Malfoy stares at him, and Harry realizes he’s shaking so hard his teeth are chattering. “God….” Malfoy’s voice is so quiet, a church-voice.

“So you see,” a painful, barking laugh wells up in Harry’s chest and he fights desperately to keep it in, “I’m an awful person.”

“No, you’re not! God….”

“And you’re some great moral barometer?” Harry sneers.
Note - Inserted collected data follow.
(* ===== verification/PalletMsg.v ===== *)
(** * Messages the pallets push ([MessageOriginInfo], pallets/phala/src/mq.rs)

    A pallet pushes a typed message to the topic the type is bound to
    ([bind_topic!], crates/phala-types/src/lib.rs) with its own name as the
    origin. *)

From S2P Require Import Prelude MqTypes Storage MqPallet.

Definition TOPIC_SYSTEM : Path := Eval vm_compute in bs "phala/system/event".
Definition TOPIC_GK_LAUNCH : Path := Eval vm_compute in bs "phala/gatekeeper/launch".
Definition TOPIC_GK_CHANGE : Path := Eval vm_compute in bs "phala/gatekeeper/change".
Definition TOPIC_GK_EVENT : Path := Eval vm_compute in bs "phala/gatekeeper/event".
Definition TOPIC_REGISTRY : Path := Eval vm_compute in bs "^phala/registry/event".
Definition TOPIC_REGISTRY_GK : Path := Eval vm_compute in bs "^phala/registry/gk_event".
Definition TOPIC_WORKING_REPORT : Path := Eval vm_compute in bs "phala/mining/report".
Definition TOPIC_WORKING_UPDATE : Path := Eval vm_compute in bs "^phala/mining/update".

Definition TOPIC_CLUSTER_EVENT : Path := Eval vm_compute in bs "phala/cluster/event".
Definition TOPIC_CLUSTER_OP : Path := Eval vm_compute in bs "phala/cluster/key".
Definition TOPIC_CONTRACT_OP : Path := Eval vm_compute in bs "phala/contract/op".
Definition TOPIC_CLUSTER_REPORT : Path := Eval vm_compute in bs "phala/cluster/worker/report".
Definition TOPIC_REGISTRY_CLUSTER : Path := Eval vm_compute in bs "^phala/registry/cluster".
Definition TOPIC_REGISTRY_CONTRACT : Path := Eval vm_compute in bs "^phala/registry/contract".

(** The topics of the messages pallets push to the workers and gatekeepers, and
    what the topics of commands to contracts begin with. *)
Definition pallet_topics : list Path :=
  [TOPIC_SYSTEM; TOPIC_GK_LAUNCH; TOPIC_GK_CHANGE; TOPIC_GK_EVENT; TOPIC_CLUSTER_EVENT; TOPIC_CLUSTER_OP;
   TOPIC_CONTRACT_OP].
Definition COMMAND_PREFIX : Path := Eval vm_compute in bs "phala/contract/".
Definition off_chain_topic (t : Path) : Prop := t ∈ pallet_topics \/ COMMAND_PREFIX `prefix_of` t.

(** SCALE encoding of the messages, and the pallet names [construct_runtime!]
    gives. *)
Class ChainCodec := {
  enc_system : SystemEvent -> bytes;
  enc_gk_launch : GatekeeperLaunch -> bytes;
  enc_gk_change : GatekeeperChange -> bytes;
  enc_gk_event : GatekeeperEvent -> bytes;
  registry_name : bytes;
  computation_name : bytes;
}.

Section push.
Context {X : Type} `{!QueueNotifyConfig X} `{!ChainCodec}.

(** [message_origin] of the two pallets. *)
Definition registry_origin : MessageOrigin := Pallet registry_name.
Definition computation_origin : MessageOrigin := Pallet computation_name.

(** [Pallet::push_message(payload)] for a payload bound to [topic]. *)
Definition push_bound (origin : MessageOrigin) (topic : Path) (p : bytes) : H X unit :=
  push_message_to topic origin p.

Definition push_system (origin : MessageOrigin) (e : SystemEvent) : H X unit :=
  push_bound origin TOPIC_SYSTEM (enc_system e).
Definition push_gk_launch (origin : MessageOrigin) (e : GatekeeperLaunch) : H X unit :=
  push_bound origin TOPIC_GK_LAUNCH (enc_gk_launch e).
Definition push_gk_change (origin : MessageOrigin) (e : GatekeeperChange) : H X unit :=
  push_bound origin TOPIC_GK_CHANGE (enc_gk_change e).
Definition push_gk_event (origin : MessageOrigin) (e : GatekeeperEvent) : H X unit :=
  push_bound origin TOPIC_GK_EVENT (enc_gk_event e).
End push.

(** What the pallets ask of the runtime's routing: messages on their own
    topics have no on-chain subscriber, and go off chain. *)
Class PalletTopicsUnrouted (X : Type) `{!QueueNotifyConfig X} : Prop := {
  pallet_topic_ignored : forall m,
    off_chain_topic (topic_path (destination m)) -> notify_ignores (X := X) m;
  pallet_topic_pushed : forall m,
    off_chain_topic (topic_path (destination m)) -> should_push_message m = true;
}.

(** Appending one message to the outbound list. *)
Definition emit {X} (m : Message) (s : Storage X) : Storage X :=
  upd_mq (fun q => put_outbound_messages (outbound_messages q ++ [m]) q) s.

Section push_lemmas.
Context {X : Type} `{!QueueNotifyConfig X} `{!PalletTopicsUnrouted X} `{!ChainCodec}.

Lemma push_bound_run o t p (s : Storage X) :
  off_chain_topic t -> push_bound o t p s = Ok tt (emit (message_new o t p) s).
Proof.
  intros Ht. unfold push_bound, push_message_to.
  rewrite dispatch_message_ignored by (by apply pallet_topic_ignored).
  by rewrite pallet_topic_pushed.
Qed.

Lemma push_system_run o e (s : Storage X) :
  push_system o e s = Ok tt (emit (message_new o TOPIC_SYSTEM (enc_system e)) s).
Proof. apply push_bound_run. by left; left. Qed.

Lemma push_gk_launch_run o e (s : Storage X) :
  push_gk_launch o e s = Ok tt (emit (message_new o TOPIC_GK_LAUNCH (enc_gk_launch e)) s).
Proof. apply push_bound_run. by left; right; left. Qed.

Lemma push_gk_change_run o e (s : Storage X) :
  push_gk_change o e s = Ok tt (emit (message_new o TOPIC_GK_CHANGE (enc_gk_change e)) s).
Proof. apply push_bound_run. by left; right; right; left. Qed.

Lemma push_gk_event_run o e (s : Storage X) :
  push_gk_event o e s = Ok tt (emit (message_new o TOPIC_GK_EVENT (enc_gk_event e)) s).
Proof. apply push_bound_run. by left; right; right; right; left. Qed.
End push_lemmas.

(** Evaluates the pushes of a handler under evaluation. *)
Ltac push_run :=
  repeat match goal with
  | H : context [push_system _ _ _] |- _ => rewrite push_system_run in H
  | H : context [push_gk_launch _ _ _] |- _ => rewrite push_gk_launch_run in H
  | H : context [push_gk_change _ _ _] |- _ => rewrite push_gk_change_run in H
  | H : context [push_gk_event _ _ _] |- _ => rewrite push_gk_event_run in H
  | |- context [push_system _ _ _] => rewrite push_system_run
  | |- context [push_gk_launch _ _ _] => rewrite push_gk_launch_run
  | |- context [push_gk_change _ _ _] => rewrite push_gk_change_run
  | |- context [push_gk_event _ _ _] => rewrite push_gk_event_run
  end.

Lemma off_chain_topic_pushed t : off_chain_topic t -> topic_is_offchain (mkTopic t) = true.
Proof.
  intros [H|[t' ->]]; [|done]. unfold pallet_topics in H. revert H.
  rewrite !elem_of_cons, elem_of_nil. by intros [->|[->|[->|[->|[->|[->|[->|[]]]]]]]].
Qed.

#[global] Instance default_notify_unrouted X :
  PalletTopicsUnrouted X (QueueNotifyConfig0 := default_notify X).
Proof.
  split; [done|]. intros [s [t] p] H. by apply off_chain_topic_pushed.
Qed.
(* ===== verification/Instances.v ===== *)
(** * Concrete instances of the external interfaces

    Small executable stand-ins for the code outside the repository (SCALE
    codec, sr25519), and an empty chain, used to evaluate the model on
    concrete inputs. The theorems never mention them. *)

From S2P Require Import Prelude MqTypes SendQueue Storage MqPallet PalletMsg FixedPoint.

#[global] Instance Topic_countable : Countable Topic.
Proof. refine (inj_countable' topic_path mkTopic _). by intros []. Defined.

#[global] Instance Message_countable : Countable Message.
Proof.
  refine (inj_countable' (fun m => (sender m, destination m, payload m))
    (fun t => mkMessage t.1.1 t.1.2 t.2) _).
  by intros [].
Defined.

Definition toy_encode {A} `{Countable A} (a : A) : bytes := [Z.pos (encode a)].

Lemma toy_encode_inj {A} `{Countable A} (a b : A) : toy_encode a = toy_encode b -> a = b.
Proof. unfold toy_encode. intros [= E]. by apply encode_inj in E. Qed.

#[global] Instance toy_codec : MqCodec.
Proof.
  refine {| encode_origin := toy_encode; encode_to_be_signed m n := toy_encode (m, n) |}.
  - intros a b. apply toy_encode_inj.
  - intros m n m' n' E. apply toy_encode_inj in E. by simplify_eq.
Defined.

(** A signature is the key and the data, padded to 64 bytes. *)
Definition toy_sign (key : Z) (data : bytes) : bytes := take 64 (key :: data ++ repeat 0 64).

#[global] Instance toy_sr25519 : Sr25519.
Proof.
  refine {|
    sr25519_signature b := if Nat.eqb (length b) 64 then Some b else None;
    sr25519_verify sig data pk := bool_decide (sig = toy_sign pk data);
  |}.
  intros b Hb. by rewrite Hb.
Defined.

(** A signing key of the stand-in scheme. *)
Record ToyKey := mkToyKey { toy_key : Z }.

#[global] Instance toy_signer : MessageSigner ToyKey := fun k data => toy_sign (toy_key k) data.

Definition empty_mq : MqState := mkMq ∅ None [].
Definition empty_reg : RegState :=
  mkReg [] None None 0 None ∅ ∅ ∅ ∅ ∅ None [] ∅ [] ∅ None (0, 0, 0) 0 (0, 0) [].
Definition empty_comp : CompState :=
  mkComp None None 0 None true 1729382256910270464000 0 0 0 ∅ ∅ ∅ 0 0 None None ∅.
Definition empty_bp : BpState := mkBp ∅ None 0 ∅ 0 ∅ ∅ ∅ ∅ ∅.
Definition empty_sp : SpState := mkSp ∅ ∅ ∅.
Definition empty_wb : WbState := mkWb ∅ ∅ ∅ 0.
Definition empty_phat : PhatState := mkPhat ∅ 0 ∅ ∅ ∅ ∅ (0, []) None None None.
Definition empty_chain {X} (x : X) : Storage X :=
  mkStorage empty_mq empty_reg empty_comp empty_bp empty_sp ∅ empty_wb empty_phat (mkPt ∅ ∅ 0) (mkAnchor ∅ ∅ ∅) [] x.

(** A worker [7] with an egress channel, pushing to the topic [b"x"]. *)
Definition toy_worker : MessageOrigin := Worker 7.
Definition toy_channel : MessageChannel ToyKey := mkMsgChannel toy_worker (mkToyKey 7).

(** The payload encodings carry no information here; the pallet names are distinct. *)
#[global] Instance toy_chain_codec : ChainCodec := {|
  enc_system _ := [1]; enc_gk_launch _ := [2]; enc_gk_change _ := [3]; enc_gk_event _ := [4];
  registry_name := [10]; computation_name := [11];
|}.

(** Block 100, 1000 seconds after the epoch. *)
#[global] Instance toy_env : BlockEnv := {| now_ms := 1000000; block_number := 100 |}.

(** The fixed-point crates as their documentation describes them. *)
#[global] Instance toy_fixed : FixedCrate := {|
  u64f64_of_u32 n := n * 2 ^ 64;
  u64f64_add a b := a +[128] b;
  u64f64_sub a b := a -[128] b;
  u64f64_mul a b := wrap 128 (a * b / 2 ^ 64);
  u64f64_div a b := if b =? 0 then None else Some (wrap 128 (a * 2 ^ 64 / b));
  u64f64_checked_div a b := if b =? 0 then None else fits 128 (a * 2 ^ 64 / b);
  u64f64_sqrt a := Z.sqrt (a * 2 ^ 64);
  fp_0_7 := 12912720851596686131;
  fp_0_8 := 14757395258967641293;
  u80f48_of_u64f64 a := Some (a / 2 ^ 16);
  u80f48_of_u128 n := fits 128 (n * 2 ^ 48);
  u80f48_mul_int a n := fits 128 (a * n);
  u80f48_div_int a n := Some (a / n);
  u80f48_to_u128 a := a / 2 ^ 48;
  u64f64_of_u80f48 a := fits 128 (a * 2 ^ 16);
  u32f32_of_u32 n := n * 2 ^ 32;
  u32f32_mul a b := wrap 64 (a * b / 2 ^ 32);
  u32f32_div a b := if b =? 0 then None else Some (wrap 64 (a * 2 ^ 32 / b));
  u32f32_checked_shl a n := if n <? 64 then Some (wrap 64 (a * 2 ^ n)) else None;
  u32f32_to_u32 a := a / 2 ^ 32;
|}.

#[global] Instance toy_fixed_doc : FixedDoc.
Proof. split; try done; vm_compute; done. Qed.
Malfoy doesn’t even rise to the bait; he just runs a shivery hand through his hair and stares at the coffee table. “You’re a Death Eater!” Harry cries, and a great fragile thing is setting up in the center of his chest. Malfoy doesn’t respond, doesn’t look at him, doesn’t even act like he heard him. “You. You bastard,” Harry shudders and turns his face away, tears pricking in his eyes. “I don’t want your fucking pity.”

When Malfoy reaches for him and cradles Harry’s head against his chest, it’s like a dam has burst, and finally—finally—the ghosts are washed away.